Both of us attend all “ our family events “ mostly organised by myself or eldest DD . How am I being felt to be in the wrong for being upset . 😢
I am over it actually as it is as it is . However, all these different responses are making me out to be some kind of organisational ogre !
Having to be the one in control .

Helenlouise3 Thu 15-Aug-24 14:29:37

I have 2 children and 6 grandchildren. We've taken all the grandchildren abroad often -the youngest 2, 11 & 12 will be coming with us next week. Every Christmas until covid I catered for all the family here. However the eldest are now 24, 22 and 18 and times have changed. They now all call on Christmas morning for an hour or so and then leave to do their own thing. I don't see as much of them throughout the year, but I don't expect to, as they have their own lives. My husband & I go away a lot and don't usually tell the children until we've booked. We've babysat loads over the years, but aren't needed any more. If either of our children asked us to go away with them, then we'd jump at the chance. In the meantime we fill our lives with other things and look forward to seeing them whenever we can

heavenlyheath Thu 15-Aug-24 14:23:02

Your grand children have probably out grown those wee trips I know mine all have so much going on in their personal lives and spend more time with their friends. It won't be long before they will want to stop going on holiday with parents. Just all part of growing up and we have to accept it I'm afraid.

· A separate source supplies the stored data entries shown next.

(* ===== verification/CDouble.v ===== *)
(** * C++ [double]

    IEEE 754 binary64 with round-to-nearest-even, on the Standard Library's executable specification
    of floating point ([SpecFloat], no axiom). *)

From S2P Require Import Prelude.
From Stdlib Require Import SpecFloat.
Open Scope Z_scope.

Abbreviation double := spec_float.

Definition dzero : double := S754_zero false.

(** [static_cast<double>(n)] of an integer. *)
Definition double_of_Z (z : Z) : double := binary_normalize 53 1024 z 0 false.

Definition done_ : double := double_of_Z 1.

Definition dadd (a b : double) : double := SFadd 53 1024 a b.
Definition dsub (a b : double) : double := SFsub 53 1024 a b.
Definition dmul (a b : double) : double := SFmul 53 1024 a b.
Definition ddiv (a b : double) : double := SFdiv 53 1024 a b.
Definition dltb (a b : double) : bool := SFltb a b.
Definition dleb (a b : double) : bool := SFleb a b.

(** [std::min] and [std::max]: the first argument unless the second is strictly better. *)
Definition dmin (a b : double) : double := if dltb b a then b else a.
Definition dmax (a b : double) : double := if dltb a b then b else a.

(** [static_cast<size_t>(d)]: truncation towards zero. The conversion is undefined on a NaN, an
    infinity and values outside 64 bits; there the model is a total function like any other, and says nothing of
    the code. The parameter of the ARC cache stays between 0 and the capacity, and a watermark of at most 1 times
    a size below 2^63 stays in range. *)
Definition size_of_double (d : double) : Z :=
  match d with
  | S754_finite false m e => u64 (Z.shiftl (Zpos m) e)
  | _ => 0
  end.

Example size_of_double_trunc :
  size_of_double (ddiv (double_of_Z 7) (double_of_Z 2)) = 3 /\
  size_of_double (dadd (double_of_Z 2) (ddiv (double_of_Z 1) (double_of_Z 3))) = 2 /\
  dltb (ddiv done_ (double_of_Z 3)) (ddiv done_ (double_of_Z 2)) = true.
Proof. vm_compute. auto. Qed.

Fae1 Thu 15-Aug-24 14:19:40

I brought my son up on my own. Not once have I been invited to holiday with him and his family (children now 7 and 5) and when I visit them (which is very rarely these days) I have to stay in a nearby hotel as "they have no room" ! They only visit me 'en route to somewhere else'. All very hurtful but I'm so used to it by now I try and rise above it and get on with my life!